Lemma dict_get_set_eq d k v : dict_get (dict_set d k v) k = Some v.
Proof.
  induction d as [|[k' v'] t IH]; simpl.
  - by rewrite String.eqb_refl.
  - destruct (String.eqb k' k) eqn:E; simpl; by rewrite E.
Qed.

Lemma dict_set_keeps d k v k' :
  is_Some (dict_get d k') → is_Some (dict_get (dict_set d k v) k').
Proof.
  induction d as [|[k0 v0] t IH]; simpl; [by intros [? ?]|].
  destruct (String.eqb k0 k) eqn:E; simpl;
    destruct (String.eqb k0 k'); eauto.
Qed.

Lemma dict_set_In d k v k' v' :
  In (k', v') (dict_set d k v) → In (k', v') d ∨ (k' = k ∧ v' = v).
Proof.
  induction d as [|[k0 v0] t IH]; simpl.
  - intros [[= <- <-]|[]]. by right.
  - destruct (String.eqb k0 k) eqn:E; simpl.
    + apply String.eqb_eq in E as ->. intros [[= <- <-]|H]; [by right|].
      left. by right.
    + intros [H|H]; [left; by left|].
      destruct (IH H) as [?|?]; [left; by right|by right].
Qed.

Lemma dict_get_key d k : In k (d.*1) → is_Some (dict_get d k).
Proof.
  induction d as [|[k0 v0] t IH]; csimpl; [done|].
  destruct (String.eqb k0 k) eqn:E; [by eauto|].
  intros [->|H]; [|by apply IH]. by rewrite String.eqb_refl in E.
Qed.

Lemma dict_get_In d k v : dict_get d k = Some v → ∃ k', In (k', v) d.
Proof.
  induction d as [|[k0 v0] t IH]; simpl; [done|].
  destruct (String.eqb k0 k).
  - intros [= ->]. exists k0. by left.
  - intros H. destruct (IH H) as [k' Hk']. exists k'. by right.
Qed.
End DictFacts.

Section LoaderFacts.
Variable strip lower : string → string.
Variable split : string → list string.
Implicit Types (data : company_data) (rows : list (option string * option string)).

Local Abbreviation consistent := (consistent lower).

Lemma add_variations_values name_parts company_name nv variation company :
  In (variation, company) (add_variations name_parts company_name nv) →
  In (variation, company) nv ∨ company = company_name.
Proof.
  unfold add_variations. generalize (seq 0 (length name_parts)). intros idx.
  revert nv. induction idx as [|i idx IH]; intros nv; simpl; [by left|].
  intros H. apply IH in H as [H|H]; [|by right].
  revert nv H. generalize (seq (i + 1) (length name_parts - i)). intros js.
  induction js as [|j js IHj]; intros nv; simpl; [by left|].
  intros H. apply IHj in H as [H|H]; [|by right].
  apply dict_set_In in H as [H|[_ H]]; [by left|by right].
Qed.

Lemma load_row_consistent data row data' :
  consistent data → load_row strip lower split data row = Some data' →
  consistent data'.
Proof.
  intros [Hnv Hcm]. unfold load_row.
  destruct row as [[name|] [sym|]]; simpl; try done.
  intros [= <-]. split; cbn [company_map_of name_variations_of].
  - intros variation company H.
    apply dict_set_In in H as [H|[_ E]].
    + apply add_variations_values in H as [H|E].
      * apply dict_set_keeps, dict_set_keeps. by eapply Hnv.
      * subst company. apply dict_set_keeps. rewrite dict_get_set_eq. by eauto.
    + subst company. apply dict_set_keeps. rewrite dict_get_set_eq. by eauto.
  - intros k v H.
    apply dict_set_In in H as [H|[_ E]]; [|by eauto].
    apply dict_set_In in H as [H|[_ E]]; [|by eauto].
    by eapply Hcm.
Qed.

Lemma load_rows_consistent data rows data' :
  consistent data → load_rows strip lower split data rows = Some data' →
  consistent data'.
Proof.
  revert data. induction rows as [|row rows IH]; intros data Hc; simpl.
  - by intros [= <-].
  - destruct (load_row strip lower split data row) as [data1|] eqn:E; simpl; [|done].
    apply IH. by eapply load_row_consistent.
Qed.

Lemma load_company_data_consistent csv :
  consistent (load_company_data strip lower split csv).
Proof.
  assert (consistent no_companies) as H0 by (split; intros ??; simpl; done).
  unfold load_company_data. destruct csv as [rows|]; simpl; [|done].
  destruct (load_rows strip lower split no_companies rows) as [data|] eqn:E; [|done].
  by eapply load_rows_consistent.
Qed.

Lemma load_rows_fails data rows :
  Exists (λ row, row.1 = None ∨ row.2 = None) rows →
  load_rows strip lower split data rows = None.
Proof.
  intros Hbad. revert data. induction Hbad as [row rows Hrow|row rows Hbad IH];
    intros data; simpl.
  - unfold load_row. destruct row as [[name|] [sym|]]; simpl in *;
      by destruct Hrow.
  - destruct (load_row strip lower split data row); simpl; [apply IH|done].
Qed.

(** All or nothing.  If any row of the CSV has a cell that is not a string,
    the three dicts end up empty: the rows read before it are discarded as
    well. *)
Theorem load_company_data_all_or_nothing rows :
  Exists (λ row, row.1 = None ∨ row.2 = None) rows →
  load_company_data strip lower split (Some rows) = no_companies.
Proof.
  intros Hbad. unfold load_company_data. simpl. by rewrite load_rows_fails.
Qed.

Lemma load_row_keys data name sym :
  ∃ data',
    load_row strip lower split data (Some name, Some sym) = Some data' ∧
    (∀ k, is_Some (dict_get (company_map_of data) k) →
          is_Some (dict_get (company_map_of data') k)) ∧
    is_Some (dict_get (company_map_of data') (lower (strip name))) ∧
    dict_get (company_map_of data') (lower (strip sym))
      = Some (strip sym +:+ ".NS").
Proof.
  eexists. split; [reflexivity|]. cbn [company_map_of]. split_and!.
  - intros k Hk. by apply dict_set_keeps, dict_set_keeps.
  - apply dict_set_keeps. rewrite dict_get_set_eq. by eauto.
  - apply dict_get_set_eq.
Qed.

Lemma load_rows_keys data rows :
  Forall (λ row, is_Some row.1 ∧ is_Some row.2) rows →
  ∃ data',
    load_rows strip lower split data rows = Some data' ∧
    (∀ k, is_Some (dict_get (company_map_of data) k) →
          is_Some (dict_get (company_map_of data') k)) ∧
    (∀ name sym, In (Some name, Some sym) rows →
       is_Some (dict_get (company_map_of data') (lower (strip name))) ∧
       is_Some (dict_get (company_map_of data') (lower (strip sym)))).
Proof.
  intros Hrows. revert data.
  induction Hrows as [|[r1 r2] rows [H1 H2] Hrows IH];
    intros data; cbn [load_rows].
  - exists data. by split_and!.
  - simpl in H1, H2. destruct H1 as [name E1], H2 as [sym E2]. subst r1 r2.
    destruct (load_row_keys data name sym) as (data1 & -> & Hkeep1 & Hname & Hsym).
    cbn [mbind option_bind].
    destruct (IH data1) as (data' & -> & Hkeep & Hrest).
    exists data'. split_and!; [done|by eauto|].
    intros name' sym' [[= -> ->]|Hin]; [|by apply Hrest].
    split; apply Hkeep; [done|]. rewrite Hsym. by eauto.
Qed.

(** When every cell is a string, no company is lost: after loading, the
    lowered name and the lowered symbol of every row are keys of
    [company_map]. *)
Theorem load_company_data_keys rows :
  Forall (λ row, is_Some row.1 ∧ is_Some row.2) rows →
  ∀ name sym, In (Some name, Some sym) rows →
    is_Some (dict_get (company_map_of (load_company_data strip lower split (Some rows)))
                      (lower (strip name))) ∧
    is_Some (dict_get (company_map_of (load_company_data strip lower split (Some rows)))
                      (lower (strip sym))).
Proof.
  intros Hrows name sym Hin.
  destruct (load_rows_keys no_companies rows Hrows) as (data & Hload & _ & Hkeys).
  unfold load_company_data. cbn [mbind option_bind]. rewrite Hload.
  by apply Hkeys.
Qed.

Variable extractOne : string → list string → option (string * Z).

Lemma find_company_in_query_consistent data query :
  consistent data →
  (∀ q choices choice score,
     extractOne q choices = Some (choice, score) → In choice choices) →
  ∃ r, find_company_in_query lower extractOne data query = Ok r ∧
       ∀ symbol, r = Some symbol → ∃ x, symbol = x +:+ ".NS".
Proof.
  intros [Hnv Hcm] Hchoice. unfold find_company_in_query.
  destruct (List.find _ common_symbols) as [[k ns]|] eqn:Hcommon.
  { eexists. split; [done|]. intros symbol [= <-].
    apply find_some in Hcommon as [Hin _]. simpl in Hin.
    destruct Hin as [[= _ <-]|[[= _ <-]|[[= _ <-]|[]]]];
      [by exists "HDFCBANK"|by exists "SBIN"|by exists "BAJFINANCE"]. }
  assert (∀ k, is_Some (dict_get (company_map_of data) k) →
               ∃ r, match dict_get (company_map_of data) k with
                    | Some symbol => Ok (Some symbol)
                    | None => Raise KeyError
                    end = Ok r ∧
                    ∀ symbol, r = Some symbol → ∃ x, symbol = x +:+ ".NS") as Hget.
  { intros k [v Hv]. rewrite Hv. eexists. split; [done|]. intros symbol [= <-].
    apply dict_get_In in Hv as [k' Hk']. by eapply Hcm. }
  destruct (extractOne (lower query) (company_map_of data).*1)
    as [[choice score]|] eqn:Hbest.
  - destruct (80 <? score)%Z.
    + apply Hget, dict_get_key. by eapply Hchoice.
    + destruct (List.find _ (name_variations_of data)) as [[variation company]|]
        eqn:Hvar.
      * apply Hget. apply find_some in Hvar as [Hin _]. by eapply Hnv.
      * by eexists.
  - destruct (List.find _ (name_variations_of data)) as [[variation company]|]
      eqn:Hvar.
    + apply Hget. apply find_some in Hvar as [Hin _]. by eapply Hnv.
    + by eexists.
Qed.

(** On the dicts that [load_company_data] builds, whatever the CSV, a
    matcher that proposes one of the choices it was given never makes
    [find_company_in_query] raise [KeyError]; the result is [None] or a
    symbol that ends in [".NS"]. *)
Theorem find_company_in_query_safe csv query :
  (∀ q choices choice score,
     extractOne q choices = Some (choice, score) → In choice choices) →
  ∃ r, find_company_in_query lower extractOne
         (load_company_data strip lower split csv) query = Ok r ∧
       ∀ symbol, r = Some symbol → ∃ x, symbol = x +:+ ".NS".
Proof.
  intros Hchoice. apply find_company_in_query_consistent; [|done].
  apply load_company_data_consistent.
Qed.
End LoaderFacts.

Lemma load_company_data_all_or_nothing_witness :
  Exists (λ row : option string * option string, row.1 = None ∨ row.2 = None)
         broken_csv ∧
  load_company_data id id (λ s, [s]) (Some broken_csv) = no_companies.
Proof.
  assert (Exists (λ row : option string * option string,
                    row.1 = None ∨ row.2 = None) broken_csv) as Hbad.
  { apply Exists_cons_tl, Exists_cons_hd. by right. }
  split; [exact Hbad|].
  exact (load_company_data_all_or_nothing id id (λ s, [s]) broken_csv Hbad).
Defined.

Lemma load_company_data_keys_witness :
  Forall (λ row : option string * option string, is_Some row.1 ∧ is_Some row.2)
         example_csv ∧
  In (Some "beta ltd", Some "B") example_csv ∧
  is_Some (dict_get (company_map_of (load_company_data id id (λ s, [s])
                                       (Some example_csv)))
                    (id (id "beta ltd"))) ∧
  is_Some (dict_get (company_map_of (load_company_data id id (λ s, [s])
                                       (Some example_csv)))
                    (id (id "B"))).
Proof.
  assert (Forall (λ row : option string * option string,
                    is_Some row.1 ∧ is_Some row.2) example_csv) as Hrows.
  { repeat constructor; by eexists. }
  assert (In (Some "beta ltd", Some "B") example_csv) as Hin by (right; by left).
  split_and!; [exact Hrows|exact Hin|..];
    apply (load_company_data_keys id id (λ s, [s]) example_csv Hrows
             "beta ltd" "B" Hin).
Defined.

++++++++

- [Required action]: Up to and including the line that contains "destruct (String.eqb k0 k) eqn:E; [by", restate word for word every line of the entries, starting from the first.

- [Solved exercise]:
Lemma dict_get_set_eq d k v : dict_get (dict_set d k v) k = Some v.
Proof.
  induction d as [|[k' v'] t IH]; simpl.
  - by rewrite String.eqb_refl.
  - destruct (String.eqb k' k) eqn:E; simpl; by rewrite E.
Qed.

Lemma dict_set_keeps d k v k' :
  is_Some (dict_get d k') → is_Some (dict_get (dict_set d k v) k').
Proof.
  induction d as [|[k0 v0] t IH]; simpl; [by intros [? ?]|].
  destruct (String.eqb k0 k) eqn:E; simpl;
    destruct (String.eqb k0 k'); eauto.
Qed.

Lemma dict_set_In d k v k' v' :
  In (k', v') (dict_set d k v) → In (k', v') d ∨ (k' = k ∧ v' = v).
Proof.
  induction d as [|[k0 v0] t IH]; simpl.
  - intros [[= <- <-]|[]]. by right.
  - destruct (String.eqb k0 k) eqn:E; simpl.
    + apply String.eqb_eq in E as ->. intros [[= <- <-]|H]; [by right|].
      left. by right.
    + intros [H|H]; [left; by left|].
      destruct (IH H) as [?|?]; [left; by right|by right].
Qed.

Lemma dict_get_key d k : In k (d.*1) → is_Some (dict_get d k).
Proof.
  induction d as [|[k0 v0] t IH]; csimpl; [done|].
  destruct (String.eqb k0 k) eqn:E; [by eauto|].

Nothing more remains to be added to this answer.